Comentario al domingo XXXII del tiempo ordinario
Las tres parábolas del capítulo 25 de Mateo forman parte de la respuesta que Jesús da a los discípulos que le habían preguntado: “Dinos cuándo ocurrirán estas cosas y cuál será la señal de tu venida y del final del mundo” (Mt 24, 3), y se iluminan recíprocamente.
La primera es la de las diez vírgenes. Es la vida del hombre sobre la tierra. Diez es el número de la perfección: en las diez vírgenes está toda la humanidad, que espera el encuentro definitivo con Dios, el esposo. La vida es un noviazgo, que precede a las bodas eternas con Dios. A veces podemos tener la sensación de que el esposo tarda en venir, y nos puede entrar la falsa impresión de que la vida dure para siempre y de que siempre será posible cambiar de rumbo, adquirir el aceite para nuestra lámpara. Sin embargo, terminará, y ya no tendremos ocasión de hacer el bien, de amar. Este es el sentido de la puerta cerrada en la casa del esposo para las vírgenes que llegan tarde. No es dureza, es la revelación de que sólo durante el tiempo de la vida podemos merecer el cielo.
A la media noche, cuando todos duermen, es decir, cuando todos terminan su existencia, llega el esposo. Y en ese instante, las personas que han amado y por tanto han llenado de aceite su vida no podrán darnos de su aceite si es que no lo tenemos.
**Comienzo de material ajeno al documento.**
Definition set_stdout (s : state) (l : list string) : state :=
  mkState l (email_log s) (crash_log s) (cursors s) (notifications s) (db_log s)
    (file_ops s) (smtp_sessions s) (net s).
Definition set_email_log (s : state) (l : list string) : state :=
  mkState (stdout s) l (crash_log s) (cursors s) (notifications s) (db_log s)
    (file_ops s) (smtp_sessions s) (net s).
Definition set_crash_log (s : state) (l : list string) : state :=
  mkState (stdout s) (email_log s) l (cursors s) (notifications s) (db_log s)
    (file_ops s) (smtp_sessions s) (net s).
Definition set_cursors (s : state) (l : list cursor_st) : state :=
  mkState (stdout s) (email_log s) (crash_log s) l (notifications s) (db_log s)
    (file_ops s) (smtp_sessions s) (net s).
Definition set_notifications (s : state) (l : list notif) : state :=
  mkState (stdout s) (email_log s) (crash_log s) (cursors s) l (db_log s)
    (file_ops s) (smtp_sessions s) (net s).
Definition set_db_log (s : state) (l : list db_op) : state :=
  mkState (stdout s) (email_log s) (crash_log s) (cursors s) (notifications s) l
    (file_ops s) (smtp_sessions s) (net s).
Definition set_file_ops (s : state) (n : nat) : state :=
  mkState (stdout s) (email_log s) (crash_log s) (cursors s) (notifications s) (db_log s)
    n (smtp_sessions s) (net s).
Definition set_smtp_sessions (s : state) (n : nat) : state :=
  mkState (stdout s) (email_log s) (crash_log s) (cursors s) (notifications s) (db_log s)
    (file_ops s) n (net s).
Definition set_net (s : state) (l : list net_event) : state :=
  mkState (stdout s) (email_log s) (crash_log s) (cursors s) (notifications s) (db_log s)
    (file_ops s) (smtp_sessions s) l.

(** ** The monad: state passing with Python exceptions *)

Definition M (A : Type) : Type := world -> state -> result A * state.

Definition ret {A} (a : A) : M A := fun _ s => (Ok a, s).

Definition bind {A B} (m : M A) (k : A -> M B) : M B :=
  fun w s => match m w s with
             | (Ok a, s') => k a w s'
             | (Raise e, s') => (Raise e, s')
             end.

Definition raise {A} (e : exc) : M A := fun _ s => (Raise e, s).

(** [try: m except Exception as e: h(e)] *)
Definition try_except {A} (m : M A) (h : exc -> M A) : M A :=
  fun w s => match m w s with
             | (Ok a, s') => (Ok a, s')
             | (Raise e, s') => h e w s'
             end.

(** [try: m finally: fin] : the result of [m] unless [fin] raises. *)
Definition try_finally {A} (m : M A) (fin : M unit) : M A :=
  fun w s => let (r, s') := m w s in
             match fin w s' with
             | (Ok _, s'') => (r, s'')
             | (Raise e, s'') => (Raise e, s'')
             end.
(** * Waste collection schedule sources: Barking & Dagenham and Woollahra

    A shallow embedding of the two source plugins
    [source/lbbd_gov_uk.py] and [source/woollahra_nsw_gov_au.py], and the
    properties their description states about them.

    Conventions of the embedding.
    - A Python [str] is a [string]; its characters are the code points
      below 256.
    - A value obtained from [json.loads] / [r.json()] is a [json]; Python's
      [None] is [JNull].  A JSON object keeps its members in insertion
      order, as a Python [dict] does.  Numbers are the integers; a float
      is not modelled.
    - A raised exception is a value of [exn]; code that may raise returns a
      [res].
    - Code that talks to the network runs in a state monad over [world],
      which counts the requests made and logs every request and sleep.
    - What the imported libraries do is a field of [Externals]: the
      upstream, [json.loads], the HTML parser, the date parser and the
      clock the date parser reads. *)

From Stdlib Require Import ZArith Ascii String List Bool Lia.
From Stdlib Require DecimalString.
From stdpp Require Import base option list strings gmap.

Import ListNotations.
Local Open Scope string_scope.
Local Open Scope Z_scope.
Local Open Scope list_scope.

(* ===================================================================== *)
(** ** Python strings *)
(* ===================================================================== *)

(** [str.isspace] on one character, code points below 256:
    TAB..CR, FS..US, space, NEL and NBSP. *)
Definition is_space (c : ascii) : bool :=
  let n := nat_of_ascii c in
  ((9 <=? n) && (n <=? 13) || (28 <=? n) && (n <=? 32)
   || (n =? 133) || (n =? 160))%nat.

(** [str.lower] on one character: A-Z, and the Latin-1 capitals
    U+00C0..U+00DE except the multiplication sign U+00D7. *)
Definition lower_char (c : ascii) : ascii :=
  let n := nat_of_ascii c in
  if ((65 <=? n) && (n <=? 90)
      || (192 <=? n) && (n <=? 222) && negb (n =? 215))%nat
  then ascii_of_nat (n + 32) else c.

Fixpoint lower (s : string) : string :=
  match s with
  | EmptyString => EmptyString
  | String c s' => String (lower_char c) (lower s')
  end.

Fixpoint lstrip (s : string) : string :=
  match s with
  | String c s' => if is_space c then lstrip s' else s
  | EmptyString => EmptyString
  end.

Fixpoint rstrip (s : string) : string :=
  match s with
  | EmptyString => EmptyString
  | String c s' =>
      match rstrip s' with
      | EmptyString => if is_space c then EmptyString else String c EmptyString
      | t => String c t
      end
  end.

(** [s.strip()] *)
Definition strip (s : string) : string := rstrip (lstrip s).

(** [needle in hay] *)
Fixpoint contains (needle hay : string) : bool :=
  String.prefix needle hay
  || match hay with
     | EmptyString => false
     | String _ hay' => contains needle hay'
     end.

(** [str(n)] for an integer. *)
Definition str_int (n : Z) : string :=
  DecimalString.NilZero.string_of_int (Z.to_int n).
Ninguno puede amar en nuestro lugar, ni desear el encuentro definitivo con Dios por nosotros. Es por eso por lo que las vírgenes sabias no prestan su aceite, no por egoísmo. La invitación final de Jesús: “Velad, porque no sabéis el día ni la hora”, tiene el efecto de sacudir, y al mismo tiempo nos revela un dato de la experiencia: no conocemos el momento del encuentro con el esposo. Esto no debe llevarnos al sueño del descuido, sino a la vigilia del amor diario.
Cada día trataremos de meter en pequeños recipientes el aceite que compramos a los revendedores. Los vasos chicos nos hablan del gran valor de los pequeños gestos de amor cotidiano, con los que compramos el aceite que da luz a nuestra existencia, que hace operativa nuestra fe. Los gestos con los que, con amor, hacemos fructificar el talento de la vida y el de la fe. ¿Quiénes son los revendedores? Nos lo dirá la última de las tres parábolas: el que tiene hambre, sed, enfermedad, cárcel, desnudez… Cuidando de ellos, que son Cristo, recibimos el aceite del amor que nos prepara para el encuentro con el Esposo, y que ningún otro puede adquirir en nuestro lugar. El grito de la medianoche literalmente suena así: “¡Mira el esposo! ¡Salid a su encuentro!”.
Mirar al Esposo siempre, ir a su encuentro, amarlo en los revendedores que son Él, es el sentido y la plenitud de la vida cristiana, que llena de aceite, de Espíritu Santo, nuestra existencia.